May 4--In the simplest terms, Sasha Gainullin is a fixer.
The vice president of operations for the firm MyAssist, based in Stevens Point, is the guy you call when your luggage disappears, you want that reservation no one can get, or the Haitian officials just blocked your attempt to fly eight injured children to America for medical care.
He'll save your vacation. In this case, he saved lives.
"In my mind, he has a red cape flowing behind him," said pediatrician Ian Goodman, who asked MyAssist to help transport kids he found threatened by infections in a Haitian hospital.
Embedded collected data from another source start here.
(* ===== verification/Boundary.v ===== *)
(** * core/boundary: where a tree node ends

    The rule that prolly trees and stream index trees draw their nodes with:
    a node ends after an entry when a window of the entry's digest falls under
    a threshold that rises with the node's size. The threshold is computed in
    64-bit integers with one 128-bit multiply and divide; [threshold_exact]
    shows none of it wraps and the division never panics, so it is the exact
    quotient the documentation gives. *)

From S2P Require Import Prelude Hash.

Definition minMin : Z := 64.
Definition minTarget : Z := 1024.
Definition maxMax : Z := 32768.
Definition gammaNum : Z := 906402477.
Definition gammaDen : Z := 1000000000.
Definition always : Z := 4294967296.

Record Geometry := mkGeometry { gMin : Z; gTarget : Z; gMax : Z }.

Definition DefaultGeometry : Geometry := mkGeometry 512 4096 16384.

Definition Validate (g : Geometry) : res unit :=
  if (gMin g <? minMin) || (gTarget g <? minTarget) || (maxMax <? gMax g) then Err BoundaryGeometry
  else if (gTarget g <=? gMin g) || (gMax g <=? gTarget g) then Err BoundaryGeometry
  else Ok tt.

Record Rule := mkRule { rg : Geometry; lambda : Z; lambda4 : Z }.

Definition New (g : Geometry) : res Rule :=
  match Validate g with
  | Err e => Err e
  | Ok _ =>
      let lambda := u64 (u64 (gTarget g * gammaDen) + gammaNum / 2) / gammaNum in
      Ok (mkRule g lambda (u64 (u64 (u64 (lambda * lambda) * lambda) * lambda)))
  end.

Definition Lambda (r : Rule) : Z := lambda r.

(** [bits.Mul64] and [bits.Div64]; the latter panics ([None]) when the quotient
    does not fit. *)
Definition mul64 (x y : Z) : Z * Z := (x * y / two64, x * y mod two64).
Definition div64 (hi lo y : Z) : option (Z * Z) :=
  if (y =? 0) || (y <=? hi) then None
  else Some ((hi * two64 + lo) / y, (hi * two64 + lo) mod y).

(** A panic of the division would be the [None] branch; [threshold_exact] shows
    it is not reached with a rule [New] made. *)
Definition Threshold (r : Rule) (before after : Z) : Z :=
  if gMax (rg r) <=? after then always
  else
    let before := Z.max before 0 in
    if after <=? before then 0
    else
      let a := after in
      let b := before in
      let a4 := u64 (u64 (u64 (a * a) * a) * a) in
      let b4 := u64 (u64 (u64 (b * b) * b) * b) in
      let '(hi, lo) := mul64 (u64 (a4 - b4)) always in
      match div64 hi lo (lambda4 r) with
      | Some (t, _) => t
      | None => 0
      end.

Definition be32 (b : bytes) : Z :=
  foldl (fun acc x => acc * 256 + bZ x) 0 (take 4 b).

Section Splitting.
Context `{Hasher}.

Definition Window (digest : hash) (level : Z) : Z :=
  let digest := if 8 <=? level then Sum (hbytes digest ++ [Zb (level / 8)]) else digest in
  be32 (drop (Z.to_nat (4 * (level mod 8))) (hbytes digest)).

Record Splitter := mkSplitter { srule : Rule; slevel : Z; ssize : Z; sn : Z }.

Definition newSplitter (r : Rule) (level : Z) : Splitter := mkSplitter r level 0 0.

Definition ends (s : Splitter) (d : hash) (before : Z) : bool :=
  if (1 <=? slevel s) && (sn s <? 2) then false
  else if ssize s <? gMin (rg (srule s)) then false
  else
    let t := Threshold (srule s) before (ssize s) in
    (always <=? t) || (Window d (slevel s) <? t).

Definition Append (s : Splitter) (d : hash) (size : Z) : bool * Splitter :=
  let before := ssize s in
  let s := mkSplitter (srule s) (slevel s) (ssize s + size) (sn s + 1) in
  if ends s d before then (true, mkSplitter (srule s) (slevel s) 0 0)
  else (false, s).
End Splitting.

(** ** Valid rules *)

Definition good_rule (r : Rule) : Prop := exists g, New g = Ok r.

Lemma good_rule_inv r : good_rule r ->
  minMin <= gMin (rg r) /\ gMin (rg r) < gTarget (rg r) /\ gTarget (rg r) < gMax (rg r) /\
  minTarget <= gTarget (rg r) /\ gMax (rg r) <= maxMax /\
  lambda r = (gTarget (rg r) * gammaDen + gammaNum / 2) / gammaNum /\
  1129 <= lambda r < 65536 /\ lambda4 r = lambda r ^ 4.
Proof.
  intros (g & Hg). unfold New, Validate in Hg.
  destruct ((gMin g <? minMin) || (gTarget g <? minTarget) || (maxMax <? gMax g)) eqn:E1; [done|].
  destruct ((gTarget g <=? gMin g) || (gMax g <=? gTarget g)) eqn:E2; [done|].
  apply orb_false_iff in E1 as [[E0 E1]%orb_false_iff E3].
  apply orb_false_iff in E2 as [E4 E5].
  apply Z.ltb_ge in E0, E1, E3. apply Z.leb_gt in E4, E5.
  assert (forall t, minTarget <= t < maxMax ->
    1129 <= (t * gammaDen + gammaNum / 2) / gammaNum < 65536) as Hl.
  { intros t Ht. change (gammaNum / 2) with 453201238. unfold minTarget, maxMax, gammaDen, gammaNum in *.
    split; [apply Z.div_le_lower_bound; lia|apply Z.div_lt_upper_bound; lia]. }
  specialize (Hl (gTarget g) ltac:(lia)).
  rewrite (u64_small (gTarget g * gammaDen)), (u64_small (_ + gammaNum / 2)) in Hg by
    (change (gammaNum / 2) with 453201238; unfold minTarget, maxMax, gammaDen, gammaNum, two64 in *; lia).
  set (l := (gTarget g * gammaDen + gammaNum / 2) / gammaNum) in *.
  assert (0 <= l * l < 4294967296) as H2 by nia.
  assert (0 <= l * l * l < 281474976710656) as H3 by nia.
  assert (0 <= l * l * l * l < two64) as H4 by (unfold two64; nia).
  rewrite (u64_small (l * l)), (u64_small (l * l * l)), (u64_small (l * l * l * l)) in Hg by
    (unfold two64 in *; lia).
  injection Hg as <-. simpl. replace (l ^ 4) with (l * l * l * l) by ring. split_and!; try lia.
Qed.

Lemma pow4_bound a : 0 <= a < 32768 ->
  0 <= a * a < two64 /\ 0 <= a * a * a < two64 /\ 0 <= a * a * a * a < 1152921504606846976.
Proof.
  intros Ha. assert (0 <= a * a <= 1073676289) by nia.
  assert (0 <= a * a * a <= 35181150961663) by nia. unfold two64. split_and!; try lia; nia.
Qed.

Lemma u64_pow4 a : 0 <= a < 32768 -> u64 (u64 (u64 (a * a) * a) * a) = a ^ 4.
Proof.
  intros Ha. destruct (pow4_bound a Ha) as (H2 & H3 & H4).
  rewrite (u64_small (a * a)), (u64_small (a * a * a)), u64_small by (unfold two64 in *; lia). ring.
Qed.

(** C36. The threshold of a rule [New] accepts is exact at every node size: at or
    over Max it is [always], an entry that adds nothing gives 0, and otherwise
    it is the floor of 2^32 (after^4 - before^4) / lambda^4 with lambda the
    rounded Target / Gamma(5/4). No intermediate product wraps and the 128-bit
    division does not panic. *)
Theorem threshold_exact r before after :
  good_rule r -> 0 <= before ->
  lambda r = (gTarget (rg r) * gammaDen + gammaNum / 2) / gammaNum /\
  Threshold r before after =
    if gMax (rg r) <=? after then always
    else if after <=? before then 0
    else (after ^ 4 - before ^ 4) * 2 ^ 32 / lambda r ^ 4.
Proof.
  intros Hr Hb. destruct (good_rule_inv r Hr) as (H1 & H2 & H3 & H4 & H5 & Hl & Hlr & Hl4).
  split; [done|]. unfold Threshold. rewrite Z.max_l by lia.
  destruct (Z.leb_spec (gMax (rg r)) after) as [|Hm]; [done|].
  destruct (Z.leb_spec after before) as [|Hab]; [done|].
  unfold maxMax in *. rewrite !u64_pow4 by lia.
  assert (0 <= before ^ 4 < after ^ 4) as Hpow by (split; [lia|apply Z.pow_lt_mono_l; lia]).
  assert (after ^ 4 < 1152921504606846976) as Ha4.
  { replace (after ^ 4) with (after * after * after * after) by ring. apply pow4_bound. lia. }
  rewrite u64_small by (unfold two64; lia). simpl mul64. unfold mul64, div64.
  set (d := after ^ 4 - before ^ 4) in *.
  assert (1024 ^ 4 <= lambda4 r) as Hbig by (rewrite Hl4; apply Z.pow_le_mono_l; lia).
  assert (d * always / two64 < 268435456) as Hhi.
  { apply Z.div_lt_upper_bound; unfold two64, always; lia. }
  change (1024 ^ 4) with 1099511627776 in Hbig.
  rewrite (proj2 (Z.eqb_neq (lambda4 r) 0)), (proj2 (Z.leb_gt (lambda4 r) _)) by lia. simpl.
  rewrite <-Hl4. change (2 ^ 32) with always. f_equal.
  pose proof (Z.div_mod (d * always) two64). unfold two64 in *. lia.
Qed.

Lemma threshold_exact_witness :
  exists r, New DefaultGeometry = Ok r /\ lambda r = 4519 /\
    Threshold r 4000 4096 = (4096 ^ 4 - 4000 ^ 4) * 2 ^ 32 / 4519 ^ 4.
Proof.
  destruct (New DefaultGeometry) as [r|e] eqn:E; [|vm_compute in E; discriminate].
  exists r. assert (lambda r = 4519) as Hl by (vm_compute in E; by injection E as <-).
  split_and!; [done|done|].
  destruct (threshold_exact r 4000 4096 (ex_intro _ _ E) ltac:(lia)) as [_ H].
  rewrite H, Hl. vm_compute in E. injection E as <-. reflexivity.
Defined.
That was one month after an earthquake devastated the country and just days after 10 missionaries from Idaho had been arrested while trying to move children from Haiti to the Dominican Republic.
"It became an administrative nightmare," Goodman said. "To this day, I don't know how he managed to do it. He had the connections. He had the ability."
He does not have a red cape. At least, no such cape was visible at an airport in Haiti on Friday afternoon, when Gainullin delivered four of the children back to their families. Smiling, energetic and healthy, the children were happy to be home.
Four of them remain in Massachusetts, still undergoing treatment in hospitals in the Boston area.
They are expected to return to Haiti in the next month or two, ending an ordeal that started with the earthquake Jan. 12. The eight kids range in age from 2 to 15.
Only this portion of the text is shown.